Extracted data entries
Definition set_file (d : Disk) (path contents : str) : Disk :=
  mkDisk (<[path := contents]> (files d)) (faults d).
Definition delete_file (d : Disk) (path : str) : Disk :=
  mkDisk (delete path (files d)) (faults d).

(** [fs::exists] of a file. *)
Definition exists_file (d : Disk) (path : str) : bool :=
  match files d !! path with Some _ => true | None => false end.

(** [fs::path(a) / b] on POSIX: an absolute [b] replaces [a]; otherwise one
    separator is put between them unless [a] is empty or ends in one. *)
Definition path_join (a b : str) : str :=
  match b with
  | "/"%char :: _ => b
  | _ => match last a with
         | None => b
         | Some "/"%char => a ++ b
         | Some _ => a ++ "/"%char :: b
         end
  end.

Definition remove_file (d : Disk) (path : str) : Disk :=
  match faults d path with Some (FRemove _) => d | _ => delete_file d path end.

Definition copy_file (d : Disk) (from to : str) : Disk * option str :=
  match faults d to, files d !! from with
  | Some (FCopy m), _ => (d, Some m)
  | _, None => (d, Some $"No such file or directory")
  | _, Some c => (set_file d to c, None)
  end.

Definition create_directories (d : Disk) (path : str) : option str :=
  match faults d path with Some (FMkdir m) => Some m | _ => None end.

(** [WriteFileAtomic]: a sibling [.tmp] file, then a rename over the target. *)
Definition WriteFileAtomic (d : Disk) (path contents : str) : Disk * StatusOr unit :=
  let tmp := path ++ $".tmp" in
  match faults d path with
  | Some FOpen => (d, Err (InternalError ($"failed to open " ++ tmp ++ $" for write")))
  | Some FWrite => (set_file d tmp [], Err (InternalError ($"failed to write " ++ tmp)))
  | Some FRename =>
      (delete_file d tmp, Err (InternalError ($"failed to rename " ++ tmp ++ $" -> " ++ path)))
  | _ => (set_file (delete_file d tmp) path contents, Ok ())
  end.
Definition MergeRestMetadataIntoDatasetMetaJson (existing_json rest_metadata_json : str) : str :=
  match rest_metadata_json with
  | [] => existing_json
  | _ =>
      match drop_blanks_end (drop_blanks rest_metadata_json) with
      | [] => existing_json
      | trimmed =>
          pop_char "}"%char (drop_blanks_end existing_json) ++
          $"," ++ [newline] ++ $"  " ++ rest_key ++ $": " ++ trimmed ++ [newline] ++ $"}" ++ [newline]
      end
  end.

Definition ExtractRestMetadataFromDatasetMetaJson (json : str) : str :=
  match find_after rest_key json with
  | None => []
  | Some rest =>
      match find_after $":" rest with
      | None => []
      | Some rest =>
          match ExtractBalancedObject (drop_blanks rest) with
          | Some (object, _) => object
          | None => []
          end
      end
  end.

(** The value of a field, with the escapes read back; [None] when the string is
    not closed. *)
Fixpoint UnescapeField (s : str) : option str :=
  match s with
  | [] => None
  | c :: s' =>
      if bool_decide (c = quote) then Some []
      else if bool_decide (c = backslash) then
        match s' with
        | [] => None
        | esc :: s'' =>
            cons (if decide (esc = "n"%char) then newline
                  else if decide (esc = "r"%char) then carriage_return
                  else if decide (esc = "t"%char) then tab
                  else esc) <$> UnescapeField s''
        end
      else cons c <$> UnescapeField s'
  end.

Definition ParseTopLevelJsonStringField (json key : str) : option str :=
  rest ← find_after (quoted key) json;
  rest ← find_after $":" rest;
  match drop_blanks rest with
  | c :: rest => if decide (c = quote) then UnescapeField rest else None
  | [] => None
  end.

Definition ParseTableResourceInfo (json : str) : TableResourceInfo :=
  let field key := default [] (ParseTopLevelJsonStringField json key) in
  mkResourceInfo (field $"tableType") (field $"viewQuery") (field $"ddlSql").

(** protobuf's JSON printer and parser for [v1::TableSchema]; an error is its
    message. *)
Class ProtoJson := {
  MessageToJsonString : TableSchemaProto -> outcome str str;
  JsonStringToMessage : str -> outcome str TableSchemaProto;
}.

Section sidecars.
Context `{AbslText} `{ProtoJson}.

Definition RenderTableMetaJson (sch : TableSchema) : StatusOr str :=
  match MessageToJsonString (TableSchemaToProto sch) with
  | Err m => Err (InternalError ($"failed to render schema as JSON: " ++ m))
  | Ok schema_json =>
      Ok ($"{" ++ [newline] ++
          $"  " ++ quoted $"description" ++ $": " ++ [quote; quote] ++ $"," ++ [newline] ++
          $"  " ++ quoted $"friendlyName" ++ $": " ++ [quote; quote] ++ $"," ++ [newline] ++
          $"  " ++ quoted $"etag" ++ $": " ++ [quote; quote] ++ $"," ++ [newline] ++
          $"  " ++ quoted $"labels" ++ $": {}," ++ [newline] ++
          $"  " ++ quoted $"schema" ++ $": " ++ schema_json ++ $"}" ++ [newline])
  end.

Definition ParseTableMetaJson (json : str) : StatusOr TableSchema :=
  match find_after (quoted $"schema") json with
  | None => Err (InvalidArgumentError ($"table sidecar: missing " ++ quoted $"schema" ++ $" field"))
  | Some rest =>
      match find_after $":" (quoted $"schema" ++ rest) with
      | None =>
          Err (InvalidArgumentError ($"table sidecar: malformed " ++ quoted $"schema" ++ $" entry"))
      | Some rest =>
          match find_after $"{" rest with
          | None => Err (InvalidArgumentError $"table sidecar: schema is not a JSON object")
          | Some rest =>
              match balanced_scan 0 false ($"{" ++ rest) with
              | None => Err (InvalidArgumentError $"table sidecar: unterminated schema object")
              | Some (schema_json, _) =>
                  match JsonStringToMessage schema_json with
                  | Err m => Err (InternalError ($"failed to parse schema JSON: " ++ m))
                  | Ok proto => TableSchemaFromProto proto
                  end
              end
          end
      end
  end.

Definition RenderViewTableMetaJson (sch : TableSchema) (query ddl : str) : StatusOr str :=
  base ← RenderTableMetaJson sch;
  Ok (pop_char "}"%char (pop_char newline base) ++
      $"," ++ [newline] ++
      $"  " ++ quoted $"tableType" ++ $": " ++ quoted $"VIEW" ++ $"," ++ [newline] ++
      $"  " ++ quoted $"viewQuery" ++ $": " ++ [quote] ++ escape_quotes query ++ [quote] ++ $"," ++ [newline] ++
      $"  " ++ quoted $"ddlSql" ++ $": " ++ [quote] ++ JsonEscape ddl ++ [quote; newline] ++ $"}" ++ [newline]).
End sidecars.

WHAT TO PRODUCE: A faithful, word-for-word transcription of the data above is required.

ANSWER FOR THIS EXERCISE:
Definition set_file (d : Disk) (path contents : str) : Disk :=
  mkDisk (<[path := contents]> (files d)) (faults d).
Definition delete_file (d : Disk) (path : str) : Disk :=
  mkDisk (delete path (files d)) (faults d).

(** [fs::exists] of a file. *)
Definition exists_file (d : Disk) (path : str) : bool :=
  match files d !! path with Some _ => true | None => false end.

(** [fs::path(a) / b] on POSIX: an absolute [b] replaces [a]; otherwise one
    separator is put between them unless [a] is empty or ends in one. *)
Definition path_join (a b : str) : str :=
  match b with
  | "/"%char :: _ => b
  | _ => match last a with
         | None => b
         | Some "/"%char => a ++ b
         | Some _ => a ++ "/"%char :: b
         end
  end.

Definition remove_file (d : Disk) (path : str) : Disk :=
  match faults d path with Some (FRemove _) => d | _ => delete_file d path end.

Definition copy_file (d : Disk) (from to : str) : Disk * option str :=
  match faults d to, files d !! from with
  | Some (FCopy m), _ => (d, Some m)
  | _, None => (d, Some $"No such file or directory")
  | _, Some c => (set_file d to c, None)
  end.

Definition create_directories (d : Disk) (path : str) : option str :=
  match faults d path with Some (FMkdir m) => Some m | _ => None end.

(** [WriteFileAtomic]: a sibling [.tmp] file, then a rename over the target. *)
Definition WriteFileAtomic (d : Disk) (path contents : str) : Disk * StatusOr unit :=
  let tmp := path ++ $".tmp" in
  match faults d path with
  | Some FOpen => (d, Err (InternalError ($"failed to open " ++ tmp ++ $" for write")))
  | Some FWrite => (set_file d tmp [], Err (InternalError ($"failed to write " ++ tmp)))
  | Some FRename =>
      (delete_file d tmp, Err (InternalError ($"failed to rename " ++ tmp ++ $" -> " ++ path)))
  | _ => (set_file (delete_file d tmp) path contents, Ok ())
  end.
Definition MergeRestMetadataIntoDatasetMetaJson (existing_json rest_metadata_json : str) : str :=
  match rest_metadata_json with
  | [] => existing_json
  | _ =>
      match drop_blanks_end (drop_blanks rest_metadata_json) with
      | [] => existing_json
      | trimmed =>
          pop_char "}"%char (drop_blanks_end existing_json) ++
          $"," ++ [newline] ++ $"  " ++ rest_key ++ $": " ++ trimmed ++ [newline] ++ $"}" ++ [newline]
      end
  end.

Definition ExtractRestMetadataFromDatasetMetaJson (json : str) : str :=
  match find_after rest_key json with
  | None => []
  | Some rest =>
      match find_after $":" rest with
      | None => []
      | Some rest =>
          match ExtractBalancedObject (drop_blanks rest) with
          | Some (object, _) => object
          | None => []
          end
      end
  end.

(** The value of a field, with the escapes read back; [None] when the string is
    not closed. *)
Fixpoint UnescapeField (s : str) : option str :=
  match s with
  | [] => None
  | c :: s' =>
      if bool_decide (c = quote) then Some []
      else if bool_decide (c = backslash) then
        match s' with
        | [] => None
        | esc :: s'' =>
            cons (if decide (esc = "n"%char) then newline
                  else if decide (esc = "r"%char) then carriage_return
                  else if decide (esc = "t"%char) then tab
                  else esc) <$> UnescapeField s''
        end
      else cons c <$> UnescapeField s'
  end.

Definition ParseTopLevelJsonStringField (json key : str) : option str :=
  rest ← find_after (quoted key) json;
  rest ← find_after $":" rest;
  match drop_blanks rest with
  | c :: rest => if decide (c = quote) then UnescapeField rest else None
  | [] => None
  end.

Definition ParseTableResourceInfo (json : str) : TableResourceInfo :=
  let field key := default [] (ParseTopLevelJsonStringField json key) in
  mkResourceInfo (field $"tableType") (field $"viewQuery") (field $"ddlSql").

(** protobuf's JSON printer and parser for [v1::TableSchema]; an error is its
    message. *)
Class ProtoJson := {
  MessageToJsonString : TableSchemaProto -> outcome str str;
  JsonStringToMessage : str -> outcome str TableSchemaProto;
}.

Section sidecars.
Context `{AbslText} `{ProtoJson}.

Definition RenderTableMetaJson (sch : TableSchema) : StatusOr str :=
  match MessageToJsonString (TableSchemaToProto sch) with
  | Err m => Err (InternalError ($"failed to render schema as JSON: " ++ m))
  | Ok schema_json =>
      Ok ($"{" ++ [newline] ++
          $"  " ++ quoted $"description" ++ $": " ++ [quote; quote] ++ $"," ++ [newline] ++
          $"  " ++ quoted $"friendlyName" ++ $": " ++ [quote; quote] ++ $"," ++ [newline] ++
          $"  " ++ quoted $"etag" ++ $": " ++ [quote; quote] ++ $"," ++ [newline] ++
          $"  " ++ quoted $"labels" ++ $": {}," ++ [newline] ++
          $"  " ++ quoted $"schema" ++ $": " ++ schema_json ++ $"}" ++ [newline])
  end.

Definition ParseTableMetaJson (json : str) : StatusOr TableSchema :=
  match find_after (quoted $"schema") json with
  | None => Err (InvalidArgumentError ($"table sidecar: missing " ++ quoted $"schema" ++ $" field"))
  | Some rest =>
      match find_after $":" (quoted $"schema" ++ rest) with
      | None =>
          Err (InvalidArgumentError ($"table sidecar: malformed " ++ quoted $"schema" ++ $" entry"))
      | Some rest =>
          match find_after $"{" rest with
          | None => Err (InvalidArgumentError $"table sidecar: schema is not a JSON object")
          | Some rest =>
              match balanced_scan 0 false ($"{" ++ rest) with
              | None => Err (InvalidArgumentError $"table sidecar: unterminated schema object")
              | Some (schema_json, _) =>
                  match JsonStringToMessage schema_json with
                  | Err m => Err (InternalError ($"failed to parse schema JSON: " ++ m))
                  | Ok proto => TableSchemaFromProto proto
                  end
              end
          end
      end
  end.

Definition RenderViewTableMetaJson (sch : TableSchema) (query ddl : str) : StatusOr str :=
  base ← RenderTableMetaJson sch;
  Ok (pop_char "}"%char (pop_char newline base) ++
      $"," ++ [newline] ++
      $"  " ++ quoted $"tableType" ++ $": " ++ quoted $"VIEW" ++ $"," ++ [newline] ++
      $"  " ++ quoted $"viewQuery" ++ $": " ++ [quote] ++ escape_quotes query ++ [quote] ++ $"," ++ [newline] ++
      $"  " ++ quoted $"ddlSql" ++ $": " ++ [quote] ++ JsonEscape ddl ++ [quote; newline] ++ $"}" ++ [newline]).
End sidecars.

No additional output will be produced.